On the side of the house I ran into an unforeseen obstacle, a makeshift fence that barred our entry. It took two of us to charge it down, and we literally fell in on the target. I jumped up and engaged the outbuildings, lobbing a stun grenade into the room and adjacent bathroom, but then my MP5 jammed after the first shot. I cocked and engaged again, but once again it had a stoppage. I quickly went down on my knees and changed magazines, cocked and fired into the dust-filled rooms.

By this time everyone had switched to white light on the weapons (by means of a powerful torch mounted below the barrel), as was the drill upon first engagement. I swept the outer room and bathroom with my torch and realised that they were empty, aside from stacks of ANC pamphlets spread out on a table. These I quickly collected in a bag each of us carried for this purpose, and then took up position outside with my teammate.

In the meantime Bill and the rest of the main assault team had followed us round and entered the house through the rear door, having found that the front was too strongly secured for a quick entry. The team encountered minor resistance inside, as there appeared to be only one person guarding the place. The house was cleared in a matter of seconds, and the piles of documents and propaganda material were hastily thrown into the plastic bags. Bill coordinated the setting of 4-kg charges in the house and the outbuildings, and on his command we initiated the timers. In less than two minutes the assault was over and the charges armed. Everyone cleared the house and got into the vehicles outside. We were barely two blocks away when the charges detonated. Twice we passed police vehicles flashing by in the opposite direction, but we reached the RV safely and waited for Diedies and Jo-Jo to arrive.

At the Angwa Street target the team found the street as busy as earlier that night. When they pulled their minibus (one of our hired vehicles) into a parking lot in front of the building, a security guard armed with a knobkierie ordered them away, apparently because the parking was reserved for police vehicles. When Vic told him to move aside, the guard became quite agitated and started shouting and threatening. Vic then produced his AK, which finally convinced the guy that he should rather stand down.
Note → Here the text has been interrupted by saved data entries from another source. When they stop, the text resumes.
Lemma count_split l : Z.of_nat (length l) ≤ int64_max →
  count_of is_counted l + count_of (λ v, negb (is_counted v)) l = Z.of_nat (length l) ∧ in_int64 (Z.of_nat (length l)).
Proof.
  intros Hl. assert (∀ b : runView → bool, 0 ≤ sum_of (λ v, one_if (b v)) l ≤ Z.of_nat (length l)) as Hb.
  { intros b. apply sum_of_bounds. intros v. destruct (b v); simpl; lia. }
  assert (in_int64 (Z.of_nat (length l))) as Hin by (unfold in_int64, int64_min in *; lia). split; [|done].
  unfold count_of. rewrite !wrap64_id by (unfold in_int64, int64_min in *; pose proof (Hb is_counted);
    pose proof (Hb (λ v, negb (is_counted v))); lia).
  clear. induction l as [|v l IH]; [done|]. unfold sum_of in *. cbn [foldr length]. destruct (is_counted v); simpl; lia.
Qed.

(** The runs and inserts of an hour, as its total row counts them. *)
Definition hour_size (d : db) (h : Z) : Z * Z :=
  (Z.of_nat (length (finished_in d h (h + hour))), wrap64 (Z.of_nat (length (inserted_in d h (h + hour))))).
Lemma sum_counts_hour d h :
  regular d → sum_counts (wa_runs (aggregateWindow d h (h + hour) no_filter)) = hour_size d h.
Proof.
  intros Hd. pose proof (runs_in_fits no_filter d h (h + hour) Hd) as Hf.
  pose proof (aggregateRuns_spec d h (h + hour) no_filter ltac:(pose proof hour_pos; lia) Hf) as Hrep.
  rewrite runs_in_all, jobs_in_all in Hrep. rewrite runs_in_all in Hf. unfold aggregateRuns in Hrep.
  rewrite sum_counts_total. unfold hour_total.
  rewrite (merge_all_spec _ _ _ _ _ Hrep) by by rewrite tag_runs_snd. rewrite tag_runs_snd. cbv zeta.
  unfold tag_jobs. rewrite length_fmap. agg_fields. destruct (count_split (finished_in d h (h + hour))) as [Hc Hin]; [apply Hf|].
  unfold add64. by rewrite Hc, wrap64_id.
Qed.
Lemma rolled_total d s h : regular d → rows_rolled d s h → stored_total h s = hour_size d h.
Proof.
  intros Hd (at_ & Hr). unfold stored_total, hour_size. rewrite Hr. unfold hour_entry.
  pose proof (finished_in_fits d h (h + hour) Hd) as Hf.
  set (R := finished_in d h (h + hour)) in *. set (J := inserted_in d h (h + hour)) in *.
  assert (∀ A (l : list (statsGroup * A)), all_named l → with_tag (statsTotalKey, statsTotalKey) (hour_tags l) = l.*2) as Hw.
  { intros A l Hn. unfold hour_tags. rewrite !with_tag_app, with_total.
    unfold all_named in Hn. rewrite Forall_forall in Hn.
    rewrite (with_tag_nil _ l), (with_tag_nil _ (retag kind_key l)); [done|..].
    - intros x (y & Hy & ->)%retag_elem. destruct (Hn y Hy). by intros [= ?].
    - intros x Hx He. destruct (Hn x Hx) as [Hx1 _]. by rewrite He in Hx1. }
  unfold tagged. rewrite !Hw by (by apply finished_in_named || by apply inserted_in_named).
  rewrite tag_runs_snd, tag_jobs_snd. destruct (count_split R) as [Hc Hin]; [apply Hf|].
  agg_fields. destruct (bool_decide (R = []) && bool_decide (J = [])) eqn:E.
  - apply andb_true_iff in E as [E1%bool_decide_eq_true E2%bool_decide_eq_true]. by rewrite E1, E2.
  - simpl. f_equal. by rewrite Hc.
Qed.
Lemma rollupHour_stores d h rolledAt guard st s k s' :
  regular d → rollupHour d h rolledAt guard st s = Ok (k, s') →
  stored_total h s' = sum_counts (wa_runs (aggregateWindow d h (h + hour) no_filter)).
Proof.
  intros Hd Hr. rewrite sum_counts_hour by done. apply rolled_total; [done|]. exists rolledAt.
  apply (rollupHour_spec d h rolledAt guard st s k s' Hd Hr).
Qed.

(** A guarded replace keeps every count. *)
Lemma guarded_keeps d h rolledAt st s k s' :
  regular d → rollupHour d h rolledAt true st s = Ok (k, s') → totals_le s s'.
Proof.
  intros Hd Hr h'. destruct (decide (h' = h)) as [->|Hne].
  - rewrite (rollupHour_stores d h rolledAt true st s k s' Hd Hr). unfold rollupHour in Hr. cbv zeta in Hr.
    unfold refuseShrink in Hr. destruct (sum_counts _) as [rn en], (stored_total h s) as [sr se]. cbn in Hr.
    destruct (_ || _) eqn:E; [done|]. cbn. lia.
  - pose proof (rollupHour_spec d h rolledAt true st s k s' Hd Hr) as (_ & H2 & _).
    unfold stored_total. by rewrite H2.
Qed.

(** ** Invariants of every statement *)

Section any.
Context (now : Z) (guard : bool) (I : rollups → Prop).
Hypothesis Iothers : ∀ n s, I s → I (w_others w n s).
Hypothesis Iensure : ∀ h s, I s → I (ensureStatsProgress h s).
Hypothesis Imark : ∀ st s, I s → I (markCovered st s).
Hypothesis Iroll : ∀ n h st s k s', I s → rollupHour (w_db w n) h now guard st s = Ok (k, s') → I s'.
Jo-Jo’s teammates placed the ladder and held it down while he quickly mounted to the second floor. The burglar-proofing posed a minor obstacle, but Jo-Jo managed to get the charges inside and armed the devices through the window. The job was done in less than a minute and the team got away safely. The ladder was left against the building and was on display for the world’s media the next day.

All elements made it safely to the RV and we departed in a convoy towards the pick-up point in the Ngezi Recreational Park, south of Harare. A few kilometres from the city, a car overtook us from behind. The driver, a white man, inspected us as he drove past, then sped ahead and made a U-turn in the road, passing us again on his way back to Harare. We found this curious, but encountered no further obstacles on our route. Twice we stopped to strew the road with caltrops – multi-spiked metal “thorns” that would puncture any vehicle’s tyres and delay a pursuit.

There was a thick fog in the area of our pick-up point, to the extent that we feared the helicopters might not be able to locate our strobes or make a safe landing. We offloaded our gear from the vehicles and prepared an LZ while the drivers wiped the vehicles clean of fingerprints. Finally, at first light we heard the lead pilot calling on the radio, and soon the noise of the aircraft became audible. The fog had lifted slightly and the helicopters were able to land and get us out of there. The cars were left at Ngezi but a call was made to the Avis office in Harare to thank them cordially and inform them where they could find their vehicles.

While the three raids conducted simultaneously in Harare, Gaborone and Lusaka had little tactical impact, the political fallout was huge. South Africa was once again criticised by Western powers and African nations alike for its apartheid policies and its “flagrant acts of war” against its neighbours. The effect the raids had on the ANC was impossible to measure, although I believe that the message was conveyed that the South African Defence Force would strike at its enemies wherever they were hiding.